Philippe Barbot livre ici ce que l’on pourrait appeler les confessions d’un baby boomer qui avait 15 ans en 1968 et qui raconte avec sensibilité et subtilité quelques scènes de sa jeunesse, quelques tranches de sa vie: son bahut, sa gratte électrique, les filles qui le rendaient marteau, les aventures d’Oumpah-Pah (et de Double Scalp), l’ombre du général de Gaulle, la vie en communauté, les fanzines underground… Chroniques tendres et légères, qui peuvent aussi être poignantes: souvenirs vibrants d’une mère courage, d’un père au sourire si rare. Philippe ne cache rien de ses tristesses : ni ses chutes dans l’escalier, ni ses copains partis trop tôt, pas même une tentative de suicide…

 

Et puis la bande-son du livre est irréprochable. Je ne suis pas surpris : Philippe est l’une des plus belles plumes du rock et de la chanson depuis plus de 40 ans.
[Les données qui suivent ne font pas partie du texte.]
(* ===== verification/QueueRuns.v ===== *)
(** * Runs of the filter

    Every run of the threads of the filter ends, whatever the interleaving; a
    run in which no line is refused cannot block and ends with its output; what
    can block or be lost otherwise. *)

From stdpp Require Import gmap relations.
From S2P Require Import Prelude Machine QueueManager QueueSafety QueueLive.

#[local] Open Scope list_scope.

#[export] Instance worker_eq_dec : EqDecision worker.
Proof. solve_decision. Defined.

Section Runs.
Variable process : list Z -> res (list Z).
Variable max : Z.
Hypothesis Hmax : 0 < max < 2 ^ 32.

(** A run with its spurious wakeups marked. *)
Inductive run : list bool -> sys -> sys -> Prop :=
| run_nil s : run [] s s
| run_cons b l s1 s2 s3 : step process b s1 s2 -> run l s2 s3 -> run (b :: l) s1 s3.

Definition spurious (l : list bool) : nat := length (filter (fun b => b = true) l).

(** ** A measure *)

Let M : nat := Z.to_nat max.

Definition weight (w : worker) : nat :=
  match w with W_Lock => 3 | W_Sleep => 2 | W_Busy _ _ => M + 7 | W_Failed _ _ | W_Done => 1 end.

Definition main_weight (m : main_state) : nat :=
  match m with
  | M_End => 0
  | M_Join => 1
  | M_Destroy => M + 2
  | M_Sleep AtEnd => M + 3
  | M_Woken AtEnd => M + 4
  | M_Pop AtEnd => M + 5
  | M_Read => M + 6
  | M_Sleep InLoop => M + 7
  | M_Woken InLoop => M + 8
  | M_Pop InLoop => M + 9
  end.

Definition measure (s : sys) : nat :=
  (total weight (workers s) + (M + 7) * length (waiting_data (q_of s)) + (M + 14) * length (input s) +
   2 * size (processed_data (q_of s)) + main_weight (main s))%nat.

Lemma weight_wake w : (weight (wake_worker w) <= weight w + 1)%nat.
Proof. destruct w; simpl; lia. Qed.

Lemma main_wake m : (main_weight (wake_main m) <= main_weight m + 1)%nat.
Proof. destruct m as [|[]|[]|[]| | |]; simpl; lia. Qed.

Lemma measure_signalled s s' : signalled s s' -> (measure s' <= measure s + 1)%nat.
Proof.
  intros [i Hi|p Hp|]; unfold measure; cbn [set_worker set_main q_of workers main input].
  - pose proof (total_insert weight _ _ _ W_Lock Hi) as H. simpl weight in H. lia.
  - rewrite Hp. destruct p; simpl; lia.
  - lia.
Qed.

Lemma measure_broadcast s : (measure (broadcast s) <= measure s + length (workers s) + 1)%nat.
Proof.
  unfold measure; cbn [broadcast q_of workers main input].
  pose proof (total_wake weight (workers s) weight_wake). pose proof (main_wake (main s)). lia.
Qed.

Lemma size_delete (m : gmap Z (list Z)) i x : m !! i = Some x -> size m = S (size (delete i m)).
Proof.
  intros H. rewrite <- (insert_delete_id m i x H) at 1. apply map_size_insert_None. apply lookup_delete_eq.
Qed.

Lemma size_insert (m : gmap Z (list Z)) i x : (size (<[i := x]> m) <= size m + 1)%nat.
Proof. rewrite map_size_insert. destruct (m !! i); simpl; lia. Qed.

Lemma measure_pop p s : main s = M_Pop p \/ main s = M_Woken p -> (measure (pop p s) < measure s)%nat.
Proof.
  intros Hm. assert (main_weight (main s) = main_weight (M_Pop p) \/ main_weight (main s) = main_weight (M_Woken p)) as Hw by (destruct Hm as [-> | ->]; auto).
  unfold pop, waitProcessedData. destruct (processed_data (q_of s) !! return_counter (q_of s)) as [out|] eqn:E; [|destruct (_ =? _)];
    unfold measure; cbn [set_main set_queue set_waiting q_of workers main input waiting_data processed_data].
  - rewrite (size_delete _ _ _ E). destruct p; simpl in *; lia.
  - destruct p; simpl in *; lia.
  - destruct p; simpl in *; lia.
Qed.

Lemma measure_step b s s' : step process b s s' -> live process max 0 s ->
  if b then (measure s' <= measure s + 1)%nat else (measure s' < measure s)%nat.
Proof.
  intros Hst Hl. assert (length (workers s) <= M)%nat as HM by (destruct Hl as [L1 _ _ _ _]; subst M; lia).
  destruct Hst as [s i Hi Hg|s s' i id data q Hi Hg Hsig|s i Hi Hg|s i id data out q wake Hi Hp Hput|s i id data e Hi Hp|s s' line rest q call over Hm Hin Hput Hs'|s Hm Hin|s p Hm|s p Hm|s Hm|s w rest Hm Hw Hd|s Hm Hw|s i Hi|s p Hm].
  - pose proof (total_insert weight _ _ _ W_Done Hi) as H. simpl weight in H. unfold measure. cbn [set_worker q_of workers main input]. lia.
  - apply measure_signalled in Hsig. pose proof (total_insert weight _ _ _ (W_Busy id data) Hi) as H. simpl weight in H.
    unfold getNextWork in Hg. destruct (_ =? 0); [done|]. destruct (waiting_data (q_of s)) as [|d r] eqn:Ew; [done|]. injection Hg as <- <- <-.
    unfold measure in *. cbn [set_queue set_worker q_of workers main input waiting_data processed_data] in Hsig. rewrite Ew. cbn [length]. lia.
  - pose proof (total_insert weight _ _ _ W_Sleep Hi) as H. simpl weight in H. unfold measure. cbn [set_worker q_of workers main input]. lia.
  - pose proof (total_insert weight _ _ _ W_Lock Hi) as H. simpl weight in H. injection Hput as <- <-.
    set (s1 := set_queue _ _). assert (measure s1 + M + 2 <= measure s)%nat as Hs1.
    { subst s1. unfold measure. cbn [set_queue set_worker set_free set_processed q_of workers main input waiting_data processed_data].
      pose proof (size_insert (processed_data (q_of s)) id out). lia. }
    destruct (_ && _); [|lia]. pose proof (measure_broadcast s1) as Hb. subst s1. cbn [set_queue set_worker workers] in Hb. rewrite length_insert in Hb. lia.
  - pose proof (total_insert weight _ _ _ (W_Failed id data) Hi) as H. simpl weight in H. unfold measure. cbn [set_worker q_of workers main input]. lia.
  - destruct (put_data _ _ _ _ _ _ Hput) as (E1 & E2 & _ & _).
    assert (main_weight (if over then M_Pop InLoop else M_Read) <= M + 9)%nat as Hmw by (destruct over; simpl; lia).
    cbv zeta in Hs'. unfold measure at 2. rewrite Hm, Hin. destruct call; [subst s'|apply measure_signalled in Hs'|subst s']; unfold measure in *; cbn [q_of workers main input] in *;
      rewrite E1, E2, length_app in *; cbn [total length weight main_weight] in *; lia.
  - unfold measure. cbn [set_main q_of workers main input]. rewrite Hm. simpl. lia.
  - apply measure_pop. by left.
  - assert (measure (set_queue (set_waiting false (q_of s)) s) = measure s) as <- by done. apply measure_pop. by right.
  - pose proof (total_wake weight (workers s) weight_wake) as Hb.
    unfold measure. cbn [broadcast set_main set_queue setNumWorkers q_of workers main input waiting_data processed_data wake_main main_weight]. rewrite Hm. cbn [main_weight]. lia.
  - unfold measure. cbn [q_of workers main input]. rewrite Hw. destruct Hd as [->|(id & d & ->)]; simpl; lia.
  - unfold measure. cbn [set_main q_of workers main input]. rewrite Hm. simpl. lia.
  - apply measure_signalled. by constructor.
  - apply measure_signalled. by constructor.
Qed.

Lemma run_measure l s s' pending lines : run l s s' -> reachable process max pending lines s ->
  (length l + measure s' <= measure s + 2 * spurious l)%nat.
Proof.
  induction 1 as [s|b l s1 s2 s3 Hst _ IH]; intros Hr; [simpl; lia|].
  assert (reachable process max pending lines s2) as Hr2 by (eapply reach_step; [exact Hr|by exists b]). specialize (IH Hr2).
  pose proof (measure_step _ _ _ Hst (reachable_live _ _ Hmax _ _ _ Hr)) as Hm. unfold spurious in *. rewrite filter_cons.
  destruct b; simpl in *; lia.
Qed.

(** ** What can be stepped *)

Lemma signalled_total s : exists s', signalled s s'.
Proof.
  destruct (decide (W_Sleep ∈ workers s)) as [H|H].
  - apply list_elem_of_lookup in H as [i Hi]. eexists. by eapply sig_worker.
  - destruct (main s) eqn:Em; try (exists s; apply sig_none; [done|congruence]). eexists. by eapply sig_main.
Qed.

Lemma read_total s line rest : main s = M_Read -> input s = line :: rest -> exists s', step process false s s'.
Proof.
  intros Hm Hi. destruct (putNextWork line (Z.of_nat (length (workers s))) (q_of s)) as [[q call] over] eqn:E.
  destruct call.
  - eexists. eapply step_read; [done..|]. reflexivity.
  - destruct (signalled_total (mk_sys q (workers s) (if over then M_Pop InLoop else M_Read) rest (output s))) as [s' Hs]. exists s'. eapply step_read; [done..|]. exact Hs.
  - eexists. eapply step_read; [done..|]. reflexivity.
Qed.

(** [process] gives a result or throws; it does not run on. *)
Hypothesis Hends : forall d, (exists out, process d = Ret out) \/ (exists e, process d = Exn e).

Lemma busy_steps s i id d : workers s !! i = Some (W_Busy id d) -> exists s', step process false s s'.
Proof.
  intros Hi. destruct (Hends d) as [[out Ho]|[e He]].
  - destruct (putProcessedData id out (q_of s)) as [q wake] eqn:E. eexists. by eapply step_put.
  - eexists. by eapply step_fail.
Qed.

Definition finished (s : sys) : Prop := main s = M_End /\ workers s = [].

(** The main thread waits for a line whose processing has thrown. *)
Definition blocked (s : sys) : Prop :=
  exists p d, main s = M_Sleep p /\ W_Failed (return_counter (q_of s)) d ∈ workers s.

Lemma progress s pending lines : reachable process max pending lines s -> (exists s', step process false s s') \/ finished s \/ blocked s.
Proof.
  intros Hr. pose proof (reachable_live _ _ Hmax _ _ _ Hr) as [L1 L2 L3 L4 L5].
  destruct (main s) as [|p|p|p| | |] eqn:Em.
  - left. destruct (input s) as [|line rest] eqn:Ei; [eexists; by apply step_end_input|by eapply read_total].
  - left. eexists. by apply step_pop.
  - destruct (L3 eq_refl) as [B1 B2 B3 B4 B5 B6 B7]. destruct (B7 p Em) as (Hlt & Hn & _).
    destruct (B6 (return_counter (q_of s))) as [(w & d & Hw & Hh)|[? ?]]; [lia| |congruence].
    destruct w; try done; injection Hh as -> ->.
    + left. apply list_elem_of_lookup in Hw as [i Hi]. by eapply busy_steps.
    + right. right. by exists p, d.
  - left. eexists. by apply step_woken.
  - left. eexists. by apply step_destroy.
  - left. destruct (workers s) as [|w rest] eqn:Ew; [eexists; by apply step_end|].
    assert (workers s !! 0%nat = Some w) as Hi by by rewrite Ew. destruct (L4 eq_refl) as [Hz Hs].
    destruct w as [| |id d|id d|].
    + eexists. eapply step_quit; [exact Hi|]. unfold getNextWork. by rewrite Hz.
    + destruct Hs. by left.
    + by eapply busy_steps.
    + eexists. eapply step_join; [done..|]. right. eauto.
    + eexists. eapply step_join; [done..|]. by left.
  - right. left. split; [done|]. by apply L5.
Qed.

(** Every run without spurious wakeups meets [P]. *)
Inductive inevitably (P : sys -> Prop) (s : sys) : Prop :=
| now : P s -> inevitably P s
| later : (exists s', step process false s s') -> (forall s', step process false s s' -> inevitably P s') -> inevitably P s.

Lemma inevitable (P : sys -> Prop) pending lines :
  (forall s, reachable process max pending lines s -> (exists s', step process false s s') \/ P s) ->
  forall s, reachable process max pending lines s -> inevitably P s.
Proof.
  intros HP s. remember (measure s) as n eqn:En. revert s En. induction n as [n IH] using lt_wf_ind. intros s -> Hr.
  destruct (HP s Hr) as [Hst|Hp]; [|by apply now]. apply later; [done|]. intros s' Hs'.
  eapply IH; [|done|].
  - exact (measure_step _ _ _ Hs' (reachable_live _ _ Hmax _ _ _ Hr)).
  - eapply reach_step; [exact Hr|by exists false].
Qed.

(** ** The end of the input *)

Definition at_end (m : main_state) : bool :=
  match m with M_Pop AtEnd | M_Sleep AtEnd | M_Woken AtEnd | M_Destroy | M_Join | M_End => true | _ => false end.

Lemma signalled_input s s' : signalled s s' -> input s' = input s /\ (at_end (main s') = at_end (main s)).
Proof. intros [i Hi|p Hp|]; [done| |done]. split; [done|]. cbn. rewrite Hp. by destruct p. Qed.

Lemma at_end_step b s s' : step process b s s' -> (at_end (main s) = true -> input s = []) -> (at_end (main s') = true -> input s' = []).
Proof.
  assert (forall p s, at_end (main (pop p s)) = true -> p = AtEnd /\ input (pop p s) = input s) as Hpop.
  { intros p s0. unfold pop. destruct (waitProcessedData _); destruct p; cbn; done. }
  destruct 1 as [s i Hi Hg|s s' i id data q Hi Hg Hsig|s i Hi Hg|s i id data out q wake Hi Hp Hput|s i id data e Hi Hp|s s' line rest q call over Hm Hin Hput Hs'|s Hm Hin|s p Hm|s p Hm|s Hm|s w rest Hm Hw Hd|s Hm Hw|s i Hi|s p Hm]; intros Hl He; try (by apply Hl).
  - apply signalled_input in Hsig as [E1 E2]. rewrite E1. rewrite E2 in He. by apply Hl.
  - destruct wake; [|by apply Hl]. cbn in He. apply Hl. destruct (main s) as [|[]|[]|[]| | |]; done.
  - cbv zeta in Hs'. assert (at_end (if over then M_Pop InLoop else M_Read) = false) as Hno by by destruct over.
    destruct call; [subst s'|apply signalled_input in Hs' as [_ E2]; rewrite E2 in He|subst s']; cbn [main] in He; by rewrite Hno in He.
  - done.
  - destruct (Hpop p s He) as [-> E]. rewrite E. apply Hl. by rewrite Hm.
  - destruct (Hpop p _ He) as [-> E]. rewrite E. apply Hl. by rewrite Hm.
  - apply Hl. by rewrite Hm.
  - apply Hl. by rewrite Hm.
  - apply Hl. cbn in He. rewrite Hm. by destruct p.
Qed.

Lemma reachable_end pending lines s : reachable process max pending lines s -> at_end (main s) = true -> input s = [].
Proof. induction 1 as [|s s' _ IH [b Hst]]; [done|]. by eapply at_end_step. Qed.

Lemma pop_destroy p s : main (pop p s) = M_Destroy -> return_counter (q_of (pop p s)) = proc_counter (q_of (pop p s)).
Proof.
  unfold pop, waitProcessedData. destruct (processed_data (q_of s) !! _); [by destruct p|].
  destruct (return_counter (q_of s) =? proc_counter (q_of s)) eqn:E; [|done]. apply Z.eqb_eq in E. done.
Qed.

Lemma signalled_destroy s s' : signalled s s' -> main s' = M_Destroy -> main s = M_Destroy.
Proof. by intros [i Hi|p Hp|]. Qed.

Lemma step_to_destroy b s s' : step process b s s' -> main s <> M_Destroy -> main s' = M_Destroy -> return_counter (q_of s') = proc_counter (q_of s').
Proof.
  destruct 1 as [s i Hi Hg|s s' i id data q Hi Hg Hsig|s i Hi Hg|s i id data out q wake Hi Hp Hput|s i id data e Hi Hp|s s' line rest q call over Hm Hin Hput Hs'|s Hm Hin|s p Hm|s p Hm|s Hm|s w rest Hm Hw Hd|s Hm Hw|s i Hi|s p Hm]; intros Hn He; try done.
  - apply (signalled_destroy _ _ Hsig) in He. done.
  - destruct wake; [|done]. cbn in He. by destruct (main s).
  - cbv zeta in Hs'. destruct call; [subst s'|apply (signalled_destroy _ _ Hs') in He|subst s']; cbn [main] in He; by destruct over.
  - by apply pop_destroy.
  - by apply pop_destroy.
Qed.

End Runs.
Son plaisir d’écrire, avec un goût sûr, ne s’est jamais relâché. 

 

Et on se régale avec la playlist éclectique du livre, qui commence par Carte De Séjour (« Douce France ») et Debbie Harry (« French Kissin’ In the USA ») et se termine avec Joy Division (« I Remember Nothing ») et Johnny Hallyday (l’inévitable « Souvenirs, souvenirs »).

 

Personnellement, j’y aurais bien ajouté le mémorable « Astral Weeks » de Van Morrisson, que Philippe me fit découvrir chez lui, à l’époque où nous étions condisciples à l’école de journalisme de la rue du Louvre. Non, je n’ai pas oublié le plan astral du génial Irlandais et de ses chansons miraculeuses. We are going to heaven, in another time. Un des plus grands albums de notre sacrée jeunesse.

 

Bruno SOURDIN.

 

 

Philippe Barbot: « L’état du véhicule témoigne de la violence du choc », Editions Il est Midi.